/SeqVerify

Analyzes whole genome sequencing data for gene-editing verification

Primary LanguagePythonGNU General Public License v3.0GPL-3.0

SeqVerify

SeqVerify is a Python-based command line tool for analysis of whole genome sequencing data for gene-editing verification. It performs insertion site detection, copy number variation (CNV) analysis through CNVPytor, bacterial contamination detection through KRAKEN2 and BRACKEN, and variant calling and filtering aided by SnpEff and SnpSift.

Install

Dependencies (& Dependencies of Dependencies)

  • BCFtools
  • BLAST
  • BRACKEN
  • BWA >=0.7
  • CNVPytor >=1.3
  • HTSLIB
  • IDNA
  • IGV >= 2.13.2
  • IGVReports
  • Kraken2 >= 2.0
  • Matplotlib(-base) >= 2.2
  • Numpy
  • Python >=3.10
  • SAMtools >=1.14
  • SciPy
  • SNPEff >= 5.1
  • SNPSift >= 4.3.1t

Install through bioconda

conda install -c bioconda seqverify

Usage

An example SeqVerify call can be found below:

seqverify --output output_name --reads_1 sample_1.fastq --reads_2 sample_2.fastq --genome genome.fa --untargeted transgenes.fa --targeted commands.txt --database db8gb

Anatomy of a SeqVerify call

SeqVerify has the following standard arguments:

  • --output (Type: String) Used as the identifying name for all the files and folders to do with the particular call.
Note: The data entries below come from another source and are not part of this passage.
(** The run of the splitter from the middle of a script: [pre] was cut off,
    [mid] is the statement so far, [s] is still to be read. *)
Lemma split_run sql fuel : ∀ pre mid s st,
  sql = (pre +:+ mid +:+ s)%string → statement_start st = len pre → len s ≤ fuel →
  ∃ pieces, String.concat ";" pieces = (mid +:+ s)%string ∧ pieces ≠ [] ∧
    (let st' := foldl (split_step sql) st (lex_loop fuel (len sql) s) in
     push_statement sql (statement_start st') (len sql) (statements st')) =
    statements st ++ omap keep_statement pieces.
Proof.
  induction fuel as [|fuel IH]; intros pre mid s st Hsql Hst Hlen.
  { destruct s as [|a s]; [|unfold len in Hlen; simpl in Hlen; lia]. rewrite !string_app_nil_r in *. by apply (split_end sql pre). }
  destruct s as [|a s']; [rewrite !string_app_nil_r in *; by apply (split_end sql pre)|].
  cbn [lex_loop]. pose proof (lex_step_spec (len sql) a s') as Hstep.
  destruct (lex_step (len sql) a s') as [l r]. destruct Hstep as [[c Hc] Hsemi].
  assert (len r ≤ fuel) as Hr.
  { simpl in Hlen. rewrite Hc in Hlen. change (String.length (c +:+ r)) with (len (c +:+ r)) in Hlen.
    rewrite string_app_length in Hlen. lia. }
  assert (∀ st1, statement_start st1 = len pre → statements st1 = statements st →
    ∃ pieces, String.concat ";" pieces = (mid +:+ String a s')%string ∧ pieces ≠ [] ∧
      (let st' := foldl (split_step sql) st1 (lex_loop fuel (len sql) r) in
       push_statement sql (statement_start st') (len sql) (statements st')) =
      statements st ++ omap keep_statement pieces) as Hgo.
  { intros st1 H1 H2. destruct (IH pre (mid +:+ String a c)%string r st1) as (ps & Hps & Hne & Hrun); [|done|done|].
    - rewrite Hsql, Hc, <-!string_app_assoc. done.
    - exists ps. split; [rewrite Hps, <-string_app_assoc; cbn; by rewrite <-Hc|]. split; [done|]. by rewrite <-H2. }
  destruct l as [l|]; [|by apply Hgo]. cbn [option_list app foldl].
  destruct l as [w|n|b|p].
  - destruct (split_step_word sql st w). apply Hgo; congruence.
  - by apply Hgo.
  - by apply Hgo.
  - change (option_list (Some (Semicolon p)) ++ lex_loop fuel (len sql) r) with (Semicolon p :: lex_loop fuel (len sql) r).
    cbn [foldl split_step]. destruct (Hsemi p eq_refl) as (-> & -> & ->).
    destruct (is_trigger st && trigger_body_started st && (0 <? trigger_depth st)); [exact (Hgo st Hst eq_refl)|].
    assert (len sql - len (String ";" s') = len (pre +:+ mid)) as Hp.
    { rewrite Hsql, !string_app_length. lia. }
    rewrite Hp.
    destruct (IH (pre +:+ mid +:+ ";")%string "" s'
      (mk_split (len (pre +:+ mid) + 1) [] false false 0 (push_statement sql (statement_start st) (len (pre +:+ mid)) (statements st))))
      as (ps & Hps & Hne & Hrun).
    + rewrite Hsql, <-!string_app_assoc. done.
    + cbn [statement_start]. rewrite !string_app_length. cbn. lia.
    + done.
    + exists (mid :: ps). split; [|split; [done|]].
      * destruct ps as [|p0 ps]; [done|]. cbn [String.concat]. cbn in Hps. rewrite <-Hps. done.
      * etrans; [exact Hrun|]. cbn [statements]. rewrite Hst, Hsql.
        rewrite (push_statement_piece pre mid (String ";" s')) by done.
        rewrite <-app_assoc. f_equal. cbn. by destruct (keep_statement mid).
Qed.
E.g. --output Sample1 will cause the output folder to be named "Sample1_seqverify".
  • --reads_1 and --reads_2 (Type: String/Path) The paired-read FASTA/FASTQ, or gzipped FASTA/FASTQ source files for the reads. Also accepts paths to the files if they're not in the working folder.
  • --genome (Type: String/Path) Name or path of FASTA file to be used as reference genome for the reads (e.g. CHM13). If not included, will default to CHM13v2.0, downloaded through --download_defaults.
  • --untargeted (Type: String/Path) Names or paths of FASTA files containing the sequences of the markers to detect (transgenes, unwanted plasmids, etc.). Accepts more than one if necessary, space-separated. Can also be left blank; not mutually exclusive with --targeted.
  • --targeted (Type: String/Path) Name or path to a valid command file for insertion of markers where the insertion site is known. Further details on the construction of a valid command files are given below. Only accepts one command file (but a command file can have multiple commands, so this will not restrict analysis). Can be left blank; not mutually exclusive with --untargeted.
  • --gtf (Type: String/Path) Name or path to valid GTF/GFF3 file for the genome used, to be updated with the exact edits specified in --targeted. If not included, will default to --download_defaults's GFF3 file for CHM13v2.0.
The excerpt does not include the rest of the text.